Parkinson’s Binary Classification Using Tree-Based Ensemble and Tabular Transformer Models on Voice Features
摘要
Parkinson’s disease (PD) is a progressive, chronic neurodegenerative disease which currently affects over approximately six million individuals worldwide, causing patients’ gradual loss of mobility and quality of life. Traditionally, the diagnosis relies mainly on clinical observation and examination. Nevertheless, with the last technological developments, the growing availability of databases, and the development of new artificial intelligence techniques, have opened new opportunities for the early and accurate prediction of Parkinson’s disease.
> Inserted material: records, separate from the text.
(** * N-Queens as a binary CSP: AC-3 filtering and MRV/LCV backtracking

    A shallow embedding of [NQueensCSP.py].  The class [NQueensCSP] keeps two
    attributes, [self.domains] and [self.constraints]; its methods become
    functions in a state-and-exception monad over a record holding the two.
    The [assignment] dictionary that [_backtrack] mutates in place is threaded
    explicitly next to it. *)

From Stdlib Require Import ZArith List Lia Bool Permutation Sorted.
From stdpp Require Import base tactics option list gmap strings.

Local Open Scope Z_scope.
Local Open Scope nat_scope.

(** ** Outcomes of a Python call *)

(** The two built-in exceptions the code can raise: a dictionary subscript
    with an absent key, and [min] of an empty sequence or [list.remove] of
    an absent element. *)
Inductive exn : Set :=
| KeyError
| ValueError.

(** A call returns, raises, or (in the model only) exhausts the recursion
    budget given to a [while] loop or to a recursive method. *)
Inductive outcome (A : Type) : Type :=
| Ret (a : A)
| Raise (e : exn)
| OutOfFuel.

Arguments Ret {A} a.
Arguments Raise {A} e.
Arguments OutOfFuel {A}.

(** ** The object state *)

(** [self.domains] is built by [read_input] as [{i: list(range(n)) for i in
    range(n)}] and no method adds or deletes a key, so the dictionary is
    kept as the list of its values in key order: position [i] is
    [self.domains[i]], [len(self.domains)] is the length, and a subscript
    past the end is Python's [KeyError].  Rows are Python integers. *)
Record NQueensCSP : Type := mkCSP {
  domains : list (list Z);
  constraints : list (nat * nat)
}.

(** [__init__]: [self.domains = {}], [self.constraints = []]. *)
Definition __init__ : NQueensCSP := mkCSP [] [].

(** Methods run against [self] and hand it back. *)
Definition M (A : Type) : Type := NQueensCSP -> outcome (A * NQueensCSP).

Definition ret {A} (a : A) : M A := fun self => Ret (a, self).

Definition raise {A} (e : exn) : M A := fun _ => Raise e.

Definition bind {A B} (m : M A) (k : A -> M B) : M B :=
  fun self =>
    match m self with
    | Ret (a, self') => k a self'
    | Raise e => Raise e
    | OutOfFuel => OutOfFuel
    end.

Notation "'do' x <- m ;; k" := (bind m (fun x => k))
  (at level 10, x name, m at level 99, k at level 200).
Notation "'do' ' p <- m ;; k" := (bind m (fun x => match x with p => k end))
  (at level 10, p pattern, m at level 99, k at level 200).
Notation "'exec' m ;; k" := (bind m (fun _ => k))
  (at level 10, m at level 99, k at level 200).

Definition gets {A} (f : NQueensCSP -> A) : M A := fun self => Ret (f self, self).

(** [self.domains[var]] as an expression. *)
Definition get_domain (var : nat) : M (list Z) :=
  fun self =>
    match domains self !! var with
    | Some D => Ret (D, self)
    | None => Raise KeyError
    end.

(** In-place update of the list object stored at [self.domains[var]]. *)
Definition set_domain (var : nat) (D : list Z) : M unit :=
  fun self => Ret (tt, mkCSP (<[var := D]> (domains self)) (constraints self)).

(** [range(n)] as rows. *)
Definition range (n : nat) : list Z := Z.of_nat <$> seq 0 n.

(** [[(i, j) for i in range(n) for j in range(n) if i != j]]. *)
Definition all_arcs (n : nat) : list (nat * nat) :=
  flat_map (fun i =>
    flat_map (fun j => if negb (i =? j) then [(i, j)] else []) (seq 0 n))
    (seq 0 n).

(** The object [read_input] leaves behind for a board of size [n]: lines
    28 and 30. *)
Definition initial (n : nat) : NQueensCSP :=
  mkCSP ((fun _ => range n) <$> seq 0 n) (all_arcs n).

(** [read_input], from the point where [queen_cols] and [n] are known.
    Both branches (the parsed file, one integer per line, and the random
    board of the size typed in) produce a list of [n] columns, and only its
    length reaches the engine. *)
Definition read_input (queen_cols : list Z) : M (list Z) :=
  fun _ =>
    let n := length queen_cols in
    Ret (queen_cols, initial n).

(** ** Consistency of a value with an assignment *)

(** One iteration's test in [is_consistent]: the pair attacks. *)
Definition attacks (var : nat) (val : Z) (variable : nat) (value : Z) : bool :=
  (val =? value)%Z
  || (Z.abs (val - value) =? Z.abs (Z.of_nat var - Z.of_nat variable))%Z.

(** [is_consistent]: the loop over [assignment.items()] returns [False] at
    the first attacking entry; the answer does not depend on the order in
    which the entries are visited. *)
Definition is_consistent (variable : nat) (value : Z) (assignment : gmap nat Z)
  : bool :=
  forallb (fun '(var, val) => negb (attacks var val variable value))
          (map_to_list assignment).

(** ** Arc revision *)

(** [list.remove(x)]: drops the first element equal to [x]; [None] is
    Python's [ValueError]. *)
Fixpoint py_remove (x : Z) (l : list Z) : option (list Z) :=
  match l with
  | [] => None
  | y :: l' =>
      if (y =? x)%Z then Some l'
      else match py_remove x l' with
           | Some r => Some (y :: r)
           | None => None
           end
  end.

(** The condition of line 74.  The inner generator rebinds [val_j], so the
    outer loop over [self.domains[var_j]] evaluates the same test each time:
    [not any(val_i == val_j for val_j in self.domains[var_j])]. *)
Definition no_support (val_i : Z) (Dj : list Z) : bool :=
  forallb (fun _ => negb (existsb (fun val_j => (val_i =? val_j)%Z) Dj)) Dj.

(** One iteration of the [for val_i in self.domains[var_i][:]] loop. *)
Definition revise_body (var_i var_j : nat) (val_i : Z) (revised : bool)
  : M bool :=
  do Dj <- get_domain var_j ;;
  if no_support val_i Dj then
    do Di <- get_domain var_i ;;
    match py_remove val_i Di with
    | Some Di' => exec set_domain var_i Di' ;; ret true
    | None => raise ValueError
    end
  else ret revised.

Fixpoint revise_loop (var_i var_j : nat) (vals : list Z) (revised : bool)
  : M bool :=
  match vals with
  | [] => ret revised
  | val_i :: vals' =>
      do revised' <- revise_body var_i var_j val_i revised ;;
      revise_loop var_i var_j vals' revised'
  end.

(** [revise]: the loop runs over a copy of [self.domains[var_i]] taken
    before the first iteration. *)
Definition revise (var_i var_j : nat) : M bool :=
  do copy <- get_domain var_i ;;
  revise_loop var_i var_j copy false.

(** ** AC-3 *)

(** The [for var_k, _ in self.constraints] loop of [AC3]: one append per
    constraint whose first component differs from [var_j]. *)
Definition requeue (var_i var_j : nat) (cs : list (nat * nat))
  : list (nat * nat) :=
  flat_map (fun '(var_k, _) =>
              if negb (var_k =? var_j) then [(var_k, var_i)] else []) cs.

(** The body of the [while queue] loop, after [queue.popleft()] has split
    the deque into [arc] and [queue]: [inl b] is [return b], [inr q] goes
    round the loop with deque [q]. *)
Definition AC3_body (arc : nat * nat) (queue : list (nat * nat))
  : M (bool + list (nat * nat)) :=
  let '(var_i, var_j) := arc in
  do revised <- revise var_i var_j ;;
  if revised then
    do Di <- get_domain var_i ;;
    match Di with
    | [] => ret (inl false)
    | _ :: _ =>
        do cs <- gets constraints ;;
        ret (inr (queue ++ requeue var_i var_j cs))
    end
  else ret (inr queue).

Fixpoint AC3_loop (fuel : nat) (queue : list (nat * nat)) : M bool :=
  match queue with
  | [] => ret true
  | arc :: queue' =>
      match fuel with
      | O => fun _ => OutOfFuel
      | S fuel' =>
          do r <- AC3_body arc queue' ;;
          match r with
          | inl b => ret b
          | inr q => AC3_loop fuel' q
          end
      end
  end.

(** Number of values left in all domains together. *)
Definition total_size (self : NQueensCSP) : nat :=
  list_sum (map (@length Z) (domains self)).

(** Iterations granted to the [while] loop; [AC3_terminates] shows that the
    loop always stops within them. *)
Definition AC3_budget (self : NQueensCSP) : nat :=
  length (constraints self)
  + total_size self * S (length (constraints self)).

Definition AC3 : M bool :=
  fun self => AC3_loop (AC3_budget self) (constraints self) self.

(** ** Heuristics *)

(** [(len(self.domains[var]), -var)]; [var] comes from
    [range(len(self.domains))], so the subscript is defined. *)
Definition mrv_key (self : NQueensCSP) (var : nat) : nat * Z :=
  (length (domains self !!! var), (- Z.of_nat var)%Z).

(** Python's [<] on the key tuples. *)
Definition key_lt (k1 k2 : nat * Z) : bool :=
  (k1.1 <? k2.1) || ((k1.1 =? k2.1) && (k1.2 <? k2.2)%Z).

(** [min(..., key=...)] keeps the first element whose key is smallest. *)
Fixpoint min_by {A} (key : A -> nat * Z) (best : A) (l : list A) : A :=
  match l with
  | [] => best
  | x :: l' => min_by key (if key_lt (key x) (key best) then x else best) l'
  end.

Definition unassigned_vars (self : NQueensCSP) (assignment : gmap nat Z)
  : list nat :=
  filter (fun var => assignment !! var = None) (seq 0 (length (domains self))).

Definition select_unassigned_variable (assignment : gmap nat Z) : M nat :=
  fun self =>
    match unassigned_vars self assignment with
    | [] => Raise ValueError
    | var :: vars => Ret (min_by (mrv_key self) var vars, self)
    end.

(** The closure [lcv_score] of [order_domain_values]; it reads
    [self.domains] and the enclosing [variable] and [assignment]. *)
Definition lcv_score (self : NQueensCSP) (variable : nat)
    (assignment : gmap nat Z) (value : Z) : nat :=
  fold_left (fun count neighbor_var =>
    if negb (neighbor_var =? variable)
       && bool_decide (assignment !! neighbor_var = None)
    then
      fold_left (fun count neighbor_val =>
        if is_consistent neighbor_var neighbor_val
             (<[variable := value]> assignment)
        then S count else count)
        (domains self !!! neighbor_var) count
    else count)
    (seq 0 (length (domains self))) 0.

(** [sorted(..., key=key, reverse=True)]: a stable sort, largest key
    first; values with equal keys keep their order. *)
Fixpoint insert_desc (key : Z -> nat) (x : Z) (l : list Z) : list Z :=
  match l with
  | [] => [x]
  | y :: l' => if key x <? key y then y :: insert_desc key x l' else x :: l
  end.

Definition sorted_desc (key : Z -> nat) (l : list Z) : list Z :=
  foldr (insert_desc key) [] l.

Definition order_domain_values (variable : nat) (assignment : gmap nat Z)
  : M (list Z) :=
  do D <- get_domain variable ;;
  do self <- gets id ;;
  ret (sorted_desc (lcv_score self variable assignment) D).

(** ** Backtracking search *)

(** The [for value in ordered_values] loop of [_backtrack].  [rec] is the
    recursive call.  The second component of the result is the content of
    the [assignment] dictionary when the call returns; on success the
    returned object is that same dictionary. *)
Fixpoint try_values
    (rec : gmap nat Z -> M (option (gmap nat Z) * gmap nat Z))
    (variable : nat) (values : list Z) (assignment : gmap nat Z)
  : M (option (gmap nat Z) * gmap nat Z) :=
  match values with
  | [] => ret (None, assignment)
  | value :: values' =>
      if is_consistent variable value assignment then
        do '(result, assignment') <- rec (<[variable := value]> assignment) ;;
        match result with
        | Some _ => ret (result, assignment')
        | None =>
            (* del assignment[variable] *)
            match assignment' !! variable with
            | Some _ =>
                try_values rec variable values' (delete variable assignment')
            | None => raise KeyError
            end
        end
      else try_values rec variable values' assignment
  end.

Fixpoint _backtrack (fuel : nat) (assignment : gmap nat Z)
  : M (option (gmap nat Z) * gmap nat Z) :=
  match fuel with
  | O => fun _ => OutOfFuel
  | S fuel' =>
      do n <- gets (fun self => length (domains self)) ;;
      if size assignment =? n then ret (Some assignment, assignment)
      else
        do variable <- select_unassigned_variable assignment ;;
        do ordered_values <- order_domain_values variable assignment ;;
        try_values (_backtrack fuel') variable ordered_values assignment
  end.

(** [backtracking_search]: [self._backtrack({})].  Every recursive call
    has one more column assigned, so the depth is at most [n + 1]
    ([backtrack_returns]); the interpreter's own recursion limit is not
    part of the model. *)
Definition backtracking_search : M (option (gmap nat Z)) :=
  do n <- gets (fun self => length (domains self)) ;;
  do '(result, _) <- _backtrack (S n) ∅ ;;
  ret result.

(** ** The driver *)

(** What [print] writes: a message, or the tuple [(i+1, assignment[i]+1)]. *)
Inductive printed : Type :=
| PrintStr (s : string)
| PrintPair (column row : Z).
(** * The face-matching upload endpoint of [flask_docker/app.py]

    A shallow embedding of the request handler [upload_and_match] and the
    properties of its validation, staging, matching and relocation steps.

    The handler is sequential Python.  Its effects are the three directories
    below [BASE_DIR] and the log book; its collaborators are the operating
    system, [json.loads] and the [face_recognition] library.  The
    collaborators are interfaces here (type classes), the handler is a
    function of the request and the file system that also gives the lines it
    logs, and an uncaught Python exception is an outcome of its own. *)

From Stdlib Require Import ZArith List String Ascii Bool Lia DecimalString.
From Stdlib Require Import Floats.SpecFloat.
From stdpp Require Import base option gmap strings list.

Set Warnings "-register-all".

Open Scope Z_scope.

(** ** Binary64 arithmetic

    Python's [float] and numpy's [float64] are IEEE 754 binary64, rounded to
    nearest with ties to even.  The standard library's [SpecFloat] gives the
    operations; they are instantiated at 53 bits of precision. *)

Module F64.

Definition prec : Z := 53.
Definition emax : Z := 1024.

Abbreviation float := spec_float.

Definition valid (x : float) : bool := valid_binary prec emax x.

Definition of_Z (z : Z) : float := binary_normalize prec emax z 0 false.

Definition sub (x y : float) : float := SFsub prec emax x y.
Definition mul (x y : float) : float := SFmul prec emax x y.
Definition div (x y : float) : float := SFdiv prec emax x y.
Definition ltb (x y : float) : bool := SFltb x y.
Definition leb (x y : float) : bool := SFleb x y.
Definition eqb (x y : float) : bool := SFeqb x y.

(** A decimal literal [n / 10^k] such as [0.4] denotes the double nearest
    to that rational, which is what the correctly rounded division of the
    two integers returns (both are exact doubles for the literals of the
    handler). *)
Definition of_decimal (n : Z) (k : nat) : float :=
  div (of_Z n) (of_Z (10 ^ Z.of_nat k)).

Definition zero : float := S754_zero false.
Definition one : float := of_Z 1.
Definition hundred : float := of_Z 100.

(** *** Fixed-point formatting, [format(x, ".2f")]

    CPython prints the decimal with two fractional digits that is nearest
    to the exact binary value, ties going to the even last digit.
    [hundredths] is that decimal counted in hundredths. *)
Definition round_half_even (num den : Z) : Z :=
  let q := num / den in
  let r := num mod den in
  match Z.compare (2 * r) den with
  | Lt => q
  | Gt => q + 1
  | Eq => if Z.even q then q else q + 1
  end.

Definition hundredths (m : positive) (e : Z) : Z :=
  match e with
  | Zneg p => round_half_even (Zpos m * 100) (2 ^ Zpos p)
  | _ => Zpos m * 100 * 2 ^ e
  end.

Definition digits (z : Z) : string := NilZero.string_of_int (Z.to_int z).

Definition two_digits (z : Z) : string :=
  if z <? 10 then ("0" ++ digits z)%string else digits z.

Definition fixed2 (n : Z) : string :=
  (digits (n / 100) ++ "." ++ two_digits (n mod 100))%string.

Definition sign_prefix (s : bool) : string := if s then "-"%string else ""%string.

Definition format_2f (x : float) : string :=
  match x with
  | S754_nan => "nan"%string
  | S754_infinity s => (sign_prefix s ++ "inf")%string
  | S754_zero s => (sign_prefix s ++ "0.00")%string
  | S754_finite s m e => (sign_prefix s ++ fixed2 (hundredths m e))%string
  end.

(** *** Comparing with a normal number

    [at_least mc ec x]: [x] is a valid double, positive, and not below the
    normal double [mc * 2^ec]; this is the order in which [SFcompare] looks
    at the exponents and then at the mantissas. *)
Definition at_least (mc : positive) (ec : Z) (x : float) : bool :=
  match x with
  | S754_infinity false => true
  | S754_finite false m e =>
      bounded prec emax m e && ((ec <? e) || ((e =? ec) && (mc <=? m)%positive))
  | _ => false
  end.

(** [m1 * 2^e1 <= m2 * 2^e2], over the integers. *)
Definition le_val (m1 : positive) (e1 : Z) (m2 : positive) (e2 : Z) : Prop :=
  Zpos m1 * 2 ^ (e1 - Z.min e1 e2) <= Zpos m2 * 2 ^ (e2 - Z.min e1 e2).

(** The double just above 0.6, which [1.0 - distance] reaches for every
    distance below the threshold, and the double just above 60. *)
Definition sixty_percent : positive * Z := (5404319552844596%positive, -53).
Definition above_sixty : positive * Z := (8444249301319681%positive, -47).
Therefore, in this research, we present a binary classification system using machine learning techniques developed to detect Parkinson's disease based on key biomedical features extracted from voice recordings. These biomarkers were obtained from the “Oxford Parkinson's Disease Detection Dataset” in which we applied feature reduction techniques and evaluated four modern machine learning models. Three of them based on decision trees methods: Random Forest, Light Gradient Boosting Machine (LightGBM), and Categorical Boosting (CatBoost). Also, we used a recent approach for tabular data: Tabular Attention-Based Probabilistic Few-shot Network (TabPFN). The results showed that the most effective models were CatBoost, and TabPFN both obtaining a F1-Score of 96.6%, being competitive respect the state-of-the-art approaches. These results highlight the potential for improved patient outcomes through earlier intervention and more accurate clinical decision making in the real-world healthcare setting.